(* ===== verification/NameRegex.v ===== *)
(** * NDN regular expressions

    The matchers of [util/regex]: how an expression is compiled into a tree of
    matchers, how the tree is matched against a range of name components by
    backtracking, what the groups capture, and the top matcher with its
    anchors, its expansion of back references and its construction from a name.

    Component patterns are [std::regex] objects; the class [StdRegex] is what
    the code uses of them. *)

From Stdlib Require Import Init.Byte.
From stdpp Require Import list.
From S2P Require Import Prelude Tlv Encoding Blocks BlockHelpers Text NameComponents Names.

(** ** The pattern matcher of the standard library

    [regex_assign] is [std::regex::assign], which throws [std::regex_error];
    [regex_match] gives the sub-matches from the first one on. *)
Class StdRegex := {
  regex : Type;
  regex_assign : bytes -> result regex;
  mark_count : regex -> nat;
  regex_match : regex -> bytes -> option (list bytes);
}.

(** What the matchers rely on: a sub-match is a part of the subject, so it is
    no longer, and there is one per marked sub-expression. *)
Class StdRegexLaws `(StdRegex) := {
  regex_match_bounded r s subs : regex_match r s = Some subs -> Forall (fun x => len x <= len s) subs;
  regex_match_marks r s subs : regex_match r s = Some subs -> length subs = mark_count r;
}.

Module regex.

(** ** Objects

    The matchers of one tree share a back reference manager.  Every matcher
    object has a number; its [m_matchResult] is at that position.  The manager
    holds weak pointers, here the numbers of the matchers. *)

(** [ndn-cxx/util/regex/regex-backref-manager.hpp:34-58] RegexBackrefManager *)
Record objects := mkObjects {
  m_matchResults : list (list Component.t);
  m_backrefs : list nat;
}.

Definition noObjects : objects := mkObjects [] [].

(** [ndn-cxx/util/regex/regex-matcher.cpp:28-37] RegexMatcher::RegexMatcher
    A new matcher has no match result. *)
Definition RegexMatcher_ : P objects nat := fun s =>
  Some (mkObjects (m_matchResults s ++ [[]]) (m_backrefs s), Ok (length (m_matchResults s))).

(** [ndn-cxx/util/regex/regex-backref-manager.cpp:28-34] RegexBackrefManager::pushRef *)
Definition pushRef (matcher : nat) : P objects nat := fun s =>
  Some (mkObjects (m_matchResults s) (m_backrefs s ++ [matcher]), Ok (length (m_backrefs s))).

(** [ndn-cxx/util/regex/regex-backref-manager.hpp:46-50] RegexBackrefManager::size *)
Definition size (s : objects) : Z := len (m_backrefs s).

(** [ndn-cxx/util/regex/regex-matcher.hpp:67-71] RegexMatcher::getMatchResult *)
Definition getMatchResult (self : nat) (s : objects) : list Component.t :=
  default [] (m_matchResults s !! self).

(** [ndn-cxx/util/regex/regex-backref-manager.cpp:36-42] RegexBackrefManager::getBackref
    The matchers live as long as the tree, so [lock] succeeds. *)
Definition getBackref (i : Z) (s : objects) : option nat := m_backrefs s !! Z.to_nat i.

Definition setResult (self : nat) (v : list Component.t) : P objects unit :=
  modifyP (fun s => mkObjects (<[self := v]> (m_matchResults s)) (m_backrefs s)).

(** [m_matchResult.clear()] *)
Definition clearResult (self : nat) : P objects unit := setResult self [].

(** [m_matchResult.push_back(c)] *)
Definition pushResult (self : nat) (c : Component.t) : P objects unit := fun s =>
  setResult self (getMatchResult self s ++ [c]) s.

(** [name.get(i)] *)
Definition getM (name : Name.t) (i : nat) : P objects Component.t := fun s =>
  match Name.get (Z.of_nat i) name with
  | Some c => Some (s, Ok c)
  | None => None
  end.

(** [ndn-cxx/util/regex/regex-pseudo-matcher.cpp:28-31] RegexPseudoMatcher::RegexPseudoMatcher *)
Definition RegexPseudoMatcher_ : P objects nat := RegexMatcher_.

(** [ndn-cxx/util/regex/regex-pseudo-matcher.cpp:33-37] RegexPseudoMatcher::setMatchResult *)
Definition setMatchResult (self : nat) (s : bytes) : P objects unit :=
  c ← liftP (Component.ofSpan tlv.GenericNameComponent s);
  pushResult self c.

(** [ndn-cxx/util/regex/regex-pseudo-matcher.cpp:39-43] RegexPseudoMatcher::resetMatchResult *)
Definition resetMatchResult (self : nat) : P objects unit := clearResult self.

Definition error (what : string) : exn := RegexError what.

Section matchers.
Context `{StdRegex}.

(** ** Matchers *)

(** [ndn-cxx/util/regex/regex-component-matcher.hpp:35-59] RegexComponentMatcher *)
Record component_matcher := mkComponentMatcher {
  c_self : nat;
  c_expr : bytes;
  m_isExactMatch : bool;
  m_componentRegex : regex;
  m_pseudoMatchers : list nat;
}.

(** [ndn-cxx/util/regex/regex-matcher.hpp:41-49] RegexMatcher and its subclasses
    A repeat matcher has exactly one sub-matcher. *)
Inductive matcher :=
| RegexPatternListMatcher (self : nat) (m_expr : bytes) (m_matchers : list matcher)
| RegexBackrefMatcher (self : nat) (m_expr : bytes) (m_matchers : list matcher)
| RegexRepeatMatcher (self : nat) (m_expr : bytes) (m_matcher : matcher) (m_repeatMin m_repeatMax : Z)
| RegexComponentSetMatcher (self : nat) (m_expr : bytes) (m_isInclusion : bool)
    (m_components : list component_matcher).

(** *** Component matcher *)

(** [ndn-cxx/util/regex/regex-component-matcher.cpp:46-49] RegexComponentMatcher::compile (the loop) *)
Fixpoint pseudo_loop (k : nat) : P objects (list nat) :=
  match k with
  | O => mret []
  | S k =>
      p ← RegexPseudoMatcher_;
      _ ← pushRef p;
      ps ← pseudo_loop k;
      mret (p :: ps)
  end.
※
**What to work on:** Collect the complete line wherever the string "length" appears in the records.

**Response area:**
  regex_match_marks r s subs : regex_match r s = Some subs -> length subs = mark_count r;
  Some (mkObjects (m_matchResults s ++ [[]]) (m_backrefs s), Ok (length (m_matchResults s))).
  Some (mkObjects (m_matchResults s) (m_backrefs s ++ [matcher]), Ok (length (m_backrefs s))).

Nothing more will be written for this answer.